**Saved entries:**
---*---

Lemma insert_row_pres rec out errkey scratch : Forall is_u8 rec → Forall is_u8 scratch → pres (fm_core_insert_row rec out errkey scratch) any.
Proof.
  intros Hr Hs. unfold fm_core_insert_row. pres_step. pres_step. pres_step; [pres_auto|]. pres_step.
  eapply pres_bind; [apply (pres_unwrap _ (Forall is_u8)); intros img; by apply memcpy_typed|]. intros img Hm.
  eapply pres_bind; [apply store_slot_pres; auto with pres|]. intros _ _. pres_step. pres_step; [pres_auto|].
  eapply pres_bind; [apply store_slot_pres; auto with pres|]. intros _ _. pres_auto.
Qed.

(** ** Update *)

Lemma write_image_pres idx rec : Forall is_u8 rec → pres (fm_core_write_image idx rec) any.
Proof.
  intros Hr. unfold fm_core_write_image. eapply pres_bind; [apply store_slot_pres; auto with pres|]. intros _ _. pres_step.
  eapply pres_bind; [apply (pres_unwrap _ (Forall is_u8)); intros img; by apply memcpy_typed|]. intros img Hm.
  eapply pres_bind; [apply store_slot_pres; auto with pres|]. intros _ _. apply store_slot_pres. auto with pres.
Qed.

Lemma collect_changed_pres n k old_rec new_rec changed : pres (collect_changed n k old_rec new_rec changed) any.
Proof.
  revert k changed. induction n as [|n IH]; intros k changed; cbn [collect_changed]; [by apply pres_ret|]. pres_step; [|pres_auto]. pres_step.
  eapply pres_bind; [instantiate (1 := any)|intros c _; apply IH]. pres_step; [|pres_auto].
  eapply pres_bind; [by apply (pres_unwrap _ any)|]. intros f _. pres_auto.
Qed.

Lemma build_lockset_pres changed old_rec new_rec ls : pres (build_lockset changed old_rec new_rec ls) any.
Proof. revert ls. induction changed as [|k l IH]; intros ls; cbn [build_lockset]; [by apply pres_ret|]. do 3 pres_step. cbv zeta. apply IH. Qed.

Lemma lock_all_pres prev ls : pres (lock_all prev ls) any.
Proof.
  revert prev. induction ls as [|p ls IH]; intros prev; cbn [lock_all]; [by apply pres_ret|].
  eapply pres_bind; [instantiate (1 := any); pres_auto|]. intros _ _. apply IH.
Qed.

Lemma unlock_all_pres prev ls : pres (unlock_all prev ls) any.
Proof. revert prev. induction ls as [|p ls IH]; intros prev; cbn [unlock_all]; [by apply pres_ret|]. eapply pres_bind; [apply IH|]. intros _ _. pres_auto. Qed.

Lemma dup_checks_pres changed new_rec scratch : Forall is_u8 scratch → pres (dup_checks changed new_rec scratch) any.
Proof. intros Hs. induction changed as [|k l IH]; cbn [dup_checks]; [by apply pres_ret|]. do 3 pres_step. pres_step; [pres_auto|apply IH]. Qed.

Lemma relink_pres changed old_rec new_rec idx : is_i32 idx → pres (relink changed old_rec new_rec idx) any.
Proof. intros Hi. induction changed as [|k l IH]; cbn [relink]; [by apply pres_ret|]. do 5 pres_step. apply IH. Qed.

#[export] Hint Resolve write_image_pres collect_changed_pres build_lockset_pres lock_all_pres unlock_all_pres dup_checks_pres relink_pres : pres.

Lemma update_row_pres idx g old_rec new_rec errkey scratch : is_i32 idx → Forall is_u8 new_rec → Forall is_u8 scratch →
  pres (fm_core_update_row idx g old_rec new_rec errkey scratch) any.
Proof. intros Hi Hn Hs. unfold fm_core_update_row. pres_auto. Qed.

(** ** Delete *)

Lemma unlink_keys_pres n k scratch idx : pres (unlink_keys n k scratch idx) any.
Proof. revert k. induction n as [|n IH]; intros k; cbn [unlink_keys]; [by apply pres_ret|]. do 5 pres_step. apply IH. Qed.

#[export] Hint Resolve unlink_keys_pres : pres.

Lemma delete_tail_pres idx : is_i32 idx → pres (delete_tail idx) any.
Proof.
  intros Hi. unfold delete_tail. pres_step. pres_step. eapply pres_bind; [by apply (pres_unwrap _ any)|]. intros img _. pres_step.
  do 2 (eapply pres_bind; [apply store_slot_pres; auto with pres|]; intros _ _). pres_auto.
Qed.

#[export] Hint Resolve delete_tail_pres : pres.

Lemma delete_row_pres idx g : is_i32 idx → pres (fm_core_delete_row idx g) any.
Proof.
  intros Hi. unfold fm_core_delete_row. pres_step. pres_step. pres_step; [pres_auto|].
  eapply pres_bind; [apply store_slot_pres; auto with pres|]. intros _ _. pres_auto.
Qed.

(** ** Clear *)

Lemma clear_buckets_pres n k b : pres (clear_buckets n k b) any.
Proof. revert b. induction n as [|n IH]; intros b; cbn [clear_buckets]; [by apply pres_ret|]. do 3 pres_step. apply IH. Qed.

#[export] Hint Resolve clear_buckets_pres : pres.

Lemma clear_keys_pres n k : pres (clear_keys n k) any.
Proof. revert k. induction n as [|n IH]; intros k; cbn [clear_keys]; [by apply pres_ret|]. do 2 pres_step. apply IH. Qed.

Lemma clear_slots_pres n i : pres (clear_slots n i) any.
Proof.
  revert i. induction n as [|n IH]; intros i; cbn [clear_slots]; [by apply pres_ret|]. pres_step.
  do 2 (eapply pres_bind; [apply store_slot_pres; auto with pres|]; intros _ _). pres_step. apply IH.
Qed.

Lemma push_up_pres n i : pres (push_up n i) any.
Proof. revert i. induction n as [|n IH]; intros i; cbn [push_up]; [by apply pres_ret|]. pres_step. apply IH. Qed.

#[export] Hint Resolve clear_keys_pres clear_slots_pres push_up_pres : pres.

Lemma clear_pres : pres fm_core_clear any.
Proof. unfold fm_core_clear. pres_step. pres_step. pres_step. cbv zeta. do 3 pres_step. eapply pres_bind; [apply (records_pres (λ _, 0))|]. intros _ _. pres_auto. Qed.

(** ** Creation and commands *)

Lemma align8_typed x : is_u32 (fm_align8 x).
Proof.
  unfold is_u32, fm_align8. set (a := u32 (x + 7)). set (m := u32 (Z.lnot 7)).
  assert (Ha : u32 a = a) by (apply u32_small, u32_bound). assert (E : Z.land a m = u32 (Z.land a m)); [|rewrite E; apply u32_bound].
  unfold u32 in *. rewrite <-!Z.land_ones in * by lia. rewrite <-Z.land_assoc, (Z.land_comm m), Z.land_assoc. by rewrite Ha.
Qed.

Lemma init_fields_typed alloc_ops reclength_ keys_ max_records_ s0 : is_u32 reclength_ → 0 ≤ keys_ ≤ 64 → 0 ≤ max_records_ ≤ 2 ^ 31 →
  typed (init_fields alloc_ops reclength_ keys_ max_records_ s0).
Proof.
  intros Hr Hk Hm. constructor; cbn; try done; try (unfold is_u32, is_i32, is_u16, is_u8, FM_NULL_SLOT; lia); try apply spin_typed; [apply align8_typed| |].
  - unfold is_u32. case_decide; lia.
  - unfold is_u32. rewrite FM_CHUNK_SIZE_eq. set (y := _ + 4096 - 1). pose proof (u32_bound y). split; [apply Z.div_pos; lia|].
    apply Z.div_lt_upper_bound; lia.
Qed.

Lemma created_typed alloc_ops defs reclength_ keys_ max_records_ nbuckets_ s0 :
  init_ok alloc_ops defs reclength_ keys_ max_records_ nbuckets_ s0 → is_u32 reclength_ →
  typed (created alloc_ops defs reclength_ keys_ max_records_ nbuckets_ s0).
Proof.
  intros [? Hk Hm (n & Hnb & Hn) ? ? _ _] Hr. assert (0 < 2 ^ n < 2 ^ 32) by (split; [lia|by apply Z.pow_lt_mono_r; lia]).
  pose proof (init_fields_typed alloc_ops reclength_ keys_ max_records_ s0 Hr Hk Hm) as Hf.
  assert (Hcs : ∀ m b, block_all chunk_typed (Some (b, replicate m (mkChunk None None)))) by (intros; by apply Forall_replicate).
  unfold created. cbv zeta. set (s1 := init_fields _ _ _ _ s0) in *. clearbody s1. case_decide; destruct Hf; constructor; try done; try apply Hcs.
  cbn. apply Forall_map, Forall_forall. intros k _. rewrite Hnb. constructor; cbn.
  - unfold is_u32. lia.
  - apply Forall_replicate, null_typed.
  - apply Forall_replicate, spin_typed.
Qed.

(** The records of a command are bytes. *)
Definition cmd_typed (c : cmd) : Prop :=
  match c with CInsert rec => Forall is_u8 rec | CUpdate _ _ _ new_rec => Forall is_u8 new_rec | _ => True end.

Lemma run_cmd_pres s c : static_ok s → cmd_ok s c → cmd_typed c → pres (run_cmd c) any.
Proof.
  intros Hs Hok Hc. pose proof (total_bound _ Hs). destruct c; cbn [run_cmd cmd_ok cmd_typed] in *.
  - eapply pres_bind; [by apply insert_row_pres|]. intros r _. pres_step; [|pres_auto]. unfold fm_slot_gen.
    eapply pres_bind; [eapply pres_bind; [apply deref_slot_pres|intros; by apply (pres_ret _ any)]|]. intros g _. pres_auto.
  - eapply pres_bind; [apply update_row_pres; [unfold is_i32; lia|done|done]|]. intros r _. pres_auto.
  - eapply pres_bind; [apply delete_row_pres; unfold is_i32; lia|]. intros r _. pres_auto.
  - eapply pres_bind; [by apply read_row_pres|]. intros [rc rec] _. pres_auto.
  - eapply pres_bind; [by apply find_pres|]. intros [[rc i] rec] _. pres_auto.
  - pres_step. eapply pres_bind; [by apply scan_all_pres|]. intros rows _. pres_auto.
  - eapply pres_bind; [apply clear_pres|]. intros _ _. pres_auto.
Qed.

Lemma exec_typed s tr s' : wf ∅ s → exec s tr s' → typed s → Forall cmd_typed tr.*1 → typed s'.
Proof.
  intros Hwf He. induction He as [s|s c r s1 tr s2 Hok Hrun He IH]; [done|]. intros Ht [Hc Htr]%Forall_cons.
  destruct (wp_inv _ _ _ _ _ (sim_cmd (config_of s) s Hwf (config_of_conf s) c Hok) Hrun) as (Hwf1 & _).
  apply IH; [done| |done]. by destruct (run_cmd_pres s c (wf_static _ _ Hwf) Hok Hc s r s1 Ht Hrun).
Qed.
(** A request whose product wraps gets an interval of which others may get values, too: 2^63 + 1 values
    in steps of 2 from 1, of which only 1 is reserved, and then the value 3 alone. *)
Lemma wrapped_grant_shared : ∃ st, rtc race_step (mkRace 0 ∅ []) st ∧ ∃ g h, grants st = [h; g] ∧ in_grant g 3 ∧ in_grant h 3.
Proof.
  exists (mkRace 3 ∅ [(3, 2, 1); (1, 2, 2 ^ 63 + 1)]). split.
  - eapply rtc_l; [apply (race_load _ 0%nat 1 2 (2 ^ 63 + 1)); done|]. eapply rtc_l; [eapply (race_exchange _ 0%nat); [reflexivity|vm_compute; reflexivity|reflexivity]|].
    eapply rtc_l; [apply (race_load _ 0%nat 1 2 1); done|]. eapply rtc_l; [eapply (race_exchange _ 0%nat); [reflexivity|vm_compute; reflexivity|reflexivity]|]. apply rtc_refl.
  - eexists _, _. split; [reflexivity|]. split; [exists 1; lia|exists 0; lia].
Qed.

(** Raising the counter.  Observing a stored value, and setting the next value to use, move
    the counter to exactly the maximum of its value and the new one: it is never lowered. *)
Theorem counter_raised s value : is_u64 (auto_inc s) → is_u64 value →
  wp (fm_core_auto_inc_observe value) (λ _ s', s' = with_auto_inc (Z.max (auto_inc s) value) s) s ∧
  wp (fm_set_auto_increment value) (λ _ s', s' = with_auto_inc (Z.max (auto_inc s) (value - 1)) s) s.
Proof.
  unfold is_u64. intros Hc Hv.
  assert (Hid : ∀ n, auto_inc s = n → with_auto_inc n s = s) by (intros n <-; by destruct s). split.
  - eapply wp_run; [apply observe_run|]. case_decide; [by rewrite Z.max_r by lia|]. rewrite Z.max_l by lia. by rewrite Hid.
  - unfold fm_set_auto_increment. cbv zeta. apply wp_bind. eapply wp_run; [reflexivity|].
    destruct (decide (value ≠ 0)) as [H0|H0].
    + rewrite u64_small by lia. case_decide; eapply wp_run; try reflexivity; [by rewrite Z.max_r by lia|].
      rewrite Z.max_l by lia. by rewrite Hid.
    + rewrite decide_False by lia. eapply wp_run; [reflexivity|]. rewrite Z.max_l by lia. by rewrite Hid.
Qed.
Definition step (t : nat) (s : sys) : option sys :=
  th ← threads s !! t;
  match th with
  | Reader _ _ (RReturn _ _ _ _) => None
  | Reader cg g pc => Some (set_thread t (Reader cg g (reader_step cg g s pc)) s)
  | Writer f pc => writer_step t f pc s
  | Deleter held g pc => deleter_step t held g pc s
  | Inserter dup rec pc => inserter_step t dup rec pc s
  | Clearer pc => clearer_step t pc s
  end.

(** Run a schedule: the threads that take a step, one after the other. *)
Fixpoint run_schedule (ts : list nat) (s : sys) : option sys :=
  match ts with
  | [] => Some s
  | t :: ts' => s' ← step t s; run_schedule ts' s'
  end.
End steps.

(** * Torn reads *)

(** The image after some events. *)
Fixpoint replay (l : list event) (img : bytes) : bytes :=
  match l with
  | [] => img
  | EInsert rec :: l' => replay l' rec
  | EUpdate _ f :: l' => replay l' (f img)
  end.

Fixpoint inserts (l : list event) : nat :=
  match l with [] => 0 | EInsert _ :: l' => S (inserts l') | EUpdate _ _ :: l' => inserts l' end.

(** The threads whose updates took effect, in their order. *)
Definition updaters (l : list event) : list nat := omap (λ e, match e with EUpdate t _ => Some t | EInsert _ => None end) l.

Lemma replay_app l e img : replay (l ++ [e]) img = match e with EInsert rec => rec | EUpdate _ f => f (replay l img) end.
Proof. revert img. induction l as [|[rec|t f] l IH]; intros img; simpl; [by destruct e|apply IH..]. Qed.

Lemma inserts_app l e : inserts (l ++ [e]) = (match e with EInsert _ => 1 | EUpdate _ _ => 0 end + inserts l)%nat.
Proof. induction l as [|[rec|t f] l IH]; simpl; [by destruct e|rewrite IH; destruct e; simpl; lia|done]. Qed.

Lemma updaters_app l e : updaters (l ++ [e]) = updaters l ++ match e with EInsert _ => [] | EUpdate t _ => [t] end.
Proof. unfold updaters. rewrite omap_app. by destruct e. Qed.

(** * The invariant *)

#[local] Arguments Nat.even : simpl never.
Lemma work_left_insert t x (st : lthreads) : st !! t = None → work_left (<[t := x]> st) = (length x.2 + work_left st)%nat.
Proof. intros H. unfold work_left. rewrite map_fold_insert_L; [done| |done]. intros. lia. Qed.

Lemma lock_move_work st t st' : lock_move t st = Some st' → work_left st = S (work_left st').
Proof.
  unfold lock_move. destruct (st !! t) as [[held p]|] eqn:Ht; [|done]. cbn [mbind option_bind].
  assert (E : ∀ h' a p', p = a :: p' → work_left st = S (work_left (<[t := (h', p')]> st))).
  { intros h' a p' ->. rewrite <-(insert_delete_id st t _ Ht), insert_insert_eq, !work_left_insert by apply lookup_delete_eq. simpl. lia. }
  destruct p as [|[l|l] p]; [done| |]; [case_decide; [|done]|]; intros [= <-]; by eapply E.
Qed.

Lemma lock_run_work ts : ∀ st st', lock_run ts st = Some st' → work_left st = (length ts + work_left st')%nat.
Proof.
  induction ts as [|t ts IH]; intros st st'; simpl; [by intros [= <-]|]. destruct (lock_move t st) as [st1|] eqn:E; [|done]. cbn [mbind option_bind].
  intros H. rewrite (lock_move_work _ _ _ E), (IH _ _ H). done.
Qed.

(** From every state that ordered threads reach, they can all be run to the end. *)
Lemma can_finish st : lock_inv st → ∃ ts st', lock_run ts st = Some st' ∧ map_Forall (λ _ x, x = ([], [])) st'.
Proof.
  remember (work_left st) as n eqn:Hn. revert st Hn. induction n as [n IH] using lt_wf_ind. intros st -> Hi.
  destruct (decide (map_Forall (λ _ x, x.2 = []) st)) as [Hdone|Hmore].
  - exists [], st. split; [done|]. intros t [held p] Ht. specialize (Hdone t _ Ht). simpl in Hdone. subst p. f_equal. exact (li_ordered _ Hi _ _ _ Ht).
  - rewrite map_not_Forall in Hmore by apply _. destruct Hmore as (t & [held p] & Ht & Hp).
    destruct (never_stuck st t held p Hi Ht Hp) as (t' & st1 & E). pose proof (lock_move_work _ _ _ E) as Hw.
    destruct (IH (work_left st1) ltac:(lia) st1 eq_refl (lock_move_inv _ _ _ Hi E)) as (ts & st' & Hrun & Hfin).
    exists (t' :: ts), st'. split; [|done]. simpl. by rewrite E.
Qed.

---*---

**YOUR OBJECTIVE:**
Restate word for word only the lines above from the line containing "revert i. induction n as [|n IH]; intros i; cbn [clear_slots];" to the line containing "Lemma clear_pres : pres fm_core_clear any.", both of them included.

**PROBLEM SOLUTION:**
  revert i. induction n as [|n IH]; intros i; cbn [clear_slots]; [by apply pres_ret|]. pres_step.
  do 2 (eapply pres_bind; [apply store_slot_pres; auto with pres|]; intros _ _). pres_step. apply IH.
Qed.

Lemma push_up_pres n i : pres (push_up n i) any.
Proof. revert i. induction n as [|n IH]; intros i; cbn [push_up]; [by apply pres_ret|]. pres_step. apply IH. Qed.

#[export] Hint Resolve clear_keys_pres clear_slots_pres push_up_pres : pres.

Lemma clear_pres : pres fm_core_clear any.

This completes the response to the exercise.